Restrict the output to the lines below starting at the one that contains "Theorem uniform_frame drv" and ending at the one that contains "(** X13. In", and restate them word for word, both ends included.

EXCERPTED DATA START

(** * RdsIamAuth: the credential-rotating connection pool manager

    A shallow embedding of [RdsIamAuthManager] (RdsIamAuth.js).  The class
    keeps four mutable fields ([pool], [tokenRefreshInterval], [currentToken],
    [tokenExpiryTime]) and talks to four collaborators it does not control: the
    RDS signer, the mysql2 pool primitive, the timer API and the wall clock.

    The methods are written in a state-and-exception monad over a [World]: the
    manager's fields, the chronological trace of every observable call the
    code makes, and the bookkeeping of the collaborators.  What a collaborator
    answers is read from an [Externals] record, indexed by the number of the
    call, so that a theorem quantified over [Externals] speaks about every
    behaviour of the signer, the driver and the clock.  A JavaScript [throw]
    keeps the assignments made before it: [Throw] carries the world reached. *)

From Stdlib Require Import ZArith String List Bool Lia.
Import ListNotations.

Local Open Scope string_scope.

(* ===================================================================== *)
(** ** Data model *)
(* ===================================================================== *)

Module RdsIamAuth.

(** A JavaScript [Error] value, identified by its message. *)
Inductive Error : Type := MkError (message : string).
(** X7: whatever the name and the value, and whether it returns or throws,
    [uniform] never writes to the program object, never creates a GPU
    object, and appends at most three calls to the command stream; the
    outcome and the calls depend on the program object alone, not on the
    state of the context. *)
Theorem uniform_frame drv self name value :
  exists r cs,
    (length cs <= 3)%nat
    /\ forall st, uniform drv name value (self, st) = (r, (self, afterCalls cs st)).
Proof.
  unfold uniform, bind, this, readTable; cbn [fst snd].
  destruct (uniforms self) as [o|].
  - unfold ret.
    destruct (obj_get o name) as [b| | |v] eqn:E; cbn [pv_truthy].
    + destruct (dispatchUniform_frame drv b value) as (r & cs & Hlen & H).
      exists r, cs. split; [exact Hlen|]. intros st. apply H.
    + eexists (Throw _), []. split; [cbn; lia|].
      intros st. rewrite afterCalls_nil. reflexivity.
    + eexists (Throw _), []. split; [cbn; lia|].
      intros st. rewrite afterCalls_nil. reflexivity.
    + destruct (js_truthy v).
      * eexists (Throw _), []. split; [cbn; lia|].
        intros st. rewrite afterCalls_nil. reflexivity.
      * exists (Ok ()), []. split; [cbn; lia|].
        intros st. rewrite afterCalls_nil. reflexivity.
  - eexists (Throw _), []. split; [cbn; lia|].
    intros st. rewrite afterCalls_nil. reflexivity.
Qed.
(** X13. In find.go, when no search fails, the hostnames [FindHost] returns
    are exactly the hostnames of the discovered device records that match a
    query of the batch and whose location parses. *)
Theorem FindHost_hostnames_iff (E : Env) (ctx : Context)
    (queries : list FindGo.DeviceQuery) (rootOnly : bool) (w w' w'' : World)
    (hostnames : list string)
    (found : option (gmap string FindGo.DeviceQuery))
    (err : option (error FindGo.DeviceQuery))
    (lg lg0 : list (LogEntry FindGo.DeviceQuery)) (devs : list UPNPDevice)
    (Hrun : FindGo.FindHost ctx queries rootOnly w
            = (Ok (hostnames, found, err), w', lg))
    (Hdisc : FindGo.discover ctx rootOnly (FindGo.parseNetworks queries) w
             = (Ok (inr devs), w'', lg0)) :
  forall h : string,
    In h hostnames
    <-> exists a q u,
          In a devs /\ In q queries /\ FindGo.Matches a q = Some true
          /\ url_Parse (ssdp.Location (Service a)) = Returned u
          /\ URL_Hostname u = h.
Proof.
  destruct (FindGo_FindHost_result _ _ _ _ _ _ _ _ _ _ _ _ Hrun Hdisc)
    as (fq & Hacc & _).
  apply (f_equal fst) in Hacc. rewrite FindGo_fold_record_fst in Hacc.
  cbn [fst] in Hacc. rewrite fold_add_distinct_nil in Hacc.
  intros h. rewrite Hacc, distinct_in_order_In, in_map_iff. split.
  - intros ([h' q] & <- & Hin). apply In_FindGo_matchEvents in Hin.
    destruct Hin as (a & u & Hin). exists a, q, u. exact Hin.
  - intros (a & q & u & Hin). exists (h, q). split; [reflexivity|].
    apply In_FindGo_matchEvents. exists a, u. exact Hin.
Qed.

Lemma FindHost_hostnames_iff_witness :
  In "cam1" ["10.0.0.5"; "10.0.0.7"; "cam1"]
  <-> exists a q u,
        In a [mkUPNPDevice (Sim.advert "http://10.0.0.5:80/desc.xml")
                           (Some (Sim.descOf "Acme" "CamX200" "SN1"));
              mkUPNPDevice (Sim.advert "http://10.0.0.7:80/desc.xml")
                           (Some (Sim.descOf "Bolt" "Door7" "SN3"));
              mkUPNPDevice (Sim.advert "http://cam1:8080/desc.xml")
                           (Some (Sim.descOf "Acme" "CamX300" "SN2"))]
        /\ In q [FindGo.mkDeviceQuery "CamX.*" "" "" "eth0";
                 FindGo.mkDeviceQuery "" "" "" "wlan0"]
        /\ FindGo.Matches a q = Some true
        /\ url_Parse (Env := Sim.env) (ssdp.Location (Service a))
           = Returned u
        /\ URL_Hostname (Env := Sim.env) u = "cam1".
Proof.
  eapply (FindHost_hostnames_iff Sim.env Sim.background
            [FindGo.mkDeviceQuery "CamX.*" "" "" "eth0";
             FindGo.mkDeviceQuery "" "" "" "wlan0"]
            true []).
  - vm_compute. reflexivity.
  - vm_compute. reflexivity.
Defined.

Lemma FindGo_firstQuery_In (h : string) (q : FindGo.DeviceQuery)
    (evs : list (string * FindGo.DeviceQuery)) :
  FindGo.firstQuery h evs = Some q -> In (h, q) evs.
Proof.
  unfold FindGo.firstQuery.
  destruct (List.find (fun ev => String.eqb (fst ev) h) evs)
    as [[h' q']|] eqn:Hfind; [|discriminate].
  simpl. intros H. injection H as ->.
  apply List.find_some in Hfind as [Hin Heq]. simpl in Heq.
  apply String.eqb_eq in Heq. subst h'. exact Hin.
Qed.

(** X14. In find.go, the query the returned map holds for a hostname is a
    query of the batch that matched a discovered device record at that
    hostname, and the hostname is in the returned list. *)
Theorem FindHost_found_sound (E : Env) (ctx : Context)
    (queries : list FindGo.DeviceQuery) (rootOnly : bool) (w w' w'' : World)
    (hostnames : list string) (m : gmap string FindGo.DeviceQuery)
    (err : option (error FindGo.DeviceQuery))
    (lg lg0 : list (LogEntry FindGo.DeviceQuery)) (devs : list UPNPDevice)
    (Hrun : FindGo.FindHost ctx queries rootOnly w
            = (Ok (hostnames, Some m, err), w', lg))
    (Hdisc : FindGo.discover ctx rootOnly (FindGo.parseNetworks queries) w
             = (Ok (inr devs), w'', lg0)) :
  forall (h : string) (q : FindGo.DeviceQuery),
    m !! h = Some q ->
    In h hostnames
    /\ exists a u,
         In a devs /\ In q queries /\ FindGo.Matches a q = Some true
         /\ url_Parse (ssdp.Location (Service a)) = Returned u
         /\ URL_Hostname u = h.
Proof.
  destruct (FindGo_FindHost_result _ _ _ _ _ _ _ _ _ _ _ _ Hrun Hdisc)
    as (fq & Hacc & [[Hfound _]|[_ [Hfound _]]]); [|discriminate].
  injection Hfound as ->.
  intros h q Hq.
  assert (In (h, q) (FindGo.matchEvents queries devs)) as Hin.
  { apply FindGo_firstQuery_In.
    apply (f_equal snd) in Hacc. cbn [snd] in Hacc. rewrite Hacc in Hq.
    rewrite FindGo_fold_record_lookup in Hq.
    - cbn [snd] in Hq. rewrite lookup_empty in Hq. exact Hq.
    - intros k. cbn [fst snd]. rewrite lookup_empty.
      split; [intros [] | intros [? ?]; discriminate]. }
  split.
  - apply (f_equal fst) in Hacc. rewrite FindGo_fold_record_fst in Hacc.
    cbn [fst] in Hacc. rewrite fold_add_distinct_nil in Hacc.
    rewrite Hacc, distinct_in_order_In.
    apply (in_map fst) in Hin. exact Hin.
  - apply In_FindGo_matchEvents. exact Hin.
Qed.

Lemma FindHost_found_sound_witness :
  In "cam1" ["cam1"]
  /\ exists a u,
       In a [mkUPNPDevice (Sim.advert "http://cam1:8080/desc.xml")
                          (Some (Sim.descOf "Acme" "CamX300" "SN2"))]
       /\ In (FindGo.mkDeviceQuery "" "Acme" "" "wlan0")
             [FindGo.mkDeviceQuery "" "Acme" "" "wlan0";
              FindGo.mkDeviceQuery "CamX.*" "" "" "wlan0"]
       /\ FindGo.Matches a (FindGo.mkDeviceQuery "" "Acme" "" "wlan0")
          = Some true
       /\ url_Parse (Env := Sim.env) (ssdp.Location (Service a))
          = Returned u
       /\ URL_Hostname (Env := Sim.env) u = "cam1".
Proof.
  eapply (FindHost_found_sound Sim.env Sim.background
            [FindGo.mkDeviceQuery "" "Acme" "" "wlan0";
             FindGo.mkDeviceQuery "CamX.*" "" "" "wlan0"]
            true [] _ _ ["cam1"]
            {["cam1" := FindGo.mkDeviceQuery "" "Acme" "" "wlan0"]}).
  - vm_compute. reflexivity.
  - vm_compute. reflexivity.
  - vm_compute. reflexivity.
Defined.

EXCERPTED DATA END

- TASK RESULT:
Theorem uniform_frame drv self name value :
  exists r cs,
    (length cs <= 3)%nat
    /\ forall st, uniform drv name value (self, st) = (r, (self, afterCalls cs st)).
Proof.
  unfold uniform, bind, this, readTable; cbn [fst snd].
  destruct (uniforms self) as [o|].
  - unfold ret.
    destruct (obj_get o name) as [b| | |v] eqn:E; cbn [pv_truthy].
    + destruct (dispatchUniform_frame drv b value) as (r & cs & Hlen & H).
      exists r, cs. split; [exact Hlen|]. intros st. apply H.
    + eexists (Throw _), []. split; [cbn; lia|].
      intros st. rewrite afterCalls_nil. reflexivity.
    + eexists (Throw _), []. split; [cbn; lia|].
      intros st. rewrite afterCalls_nil. reflexivity.
    + destruct (js_truthy v).
      * eexists (Throw _), []. split; [cbn; lia|].
        intros st. rewrite afterCalls_nil. reflexivity.
      * exists (Ok ()), []. split; [cbn; lia|].
        intros st. rewrite afterCalls_nil. reflexivity.
  - eexists (Throw _), []. split; [cbn; lia|].
    intros st. rewrite afterCalls_nil. reflexivity.
Qed.
(** X13. In find.go, when no search fails, the hostnames [FindHost] returns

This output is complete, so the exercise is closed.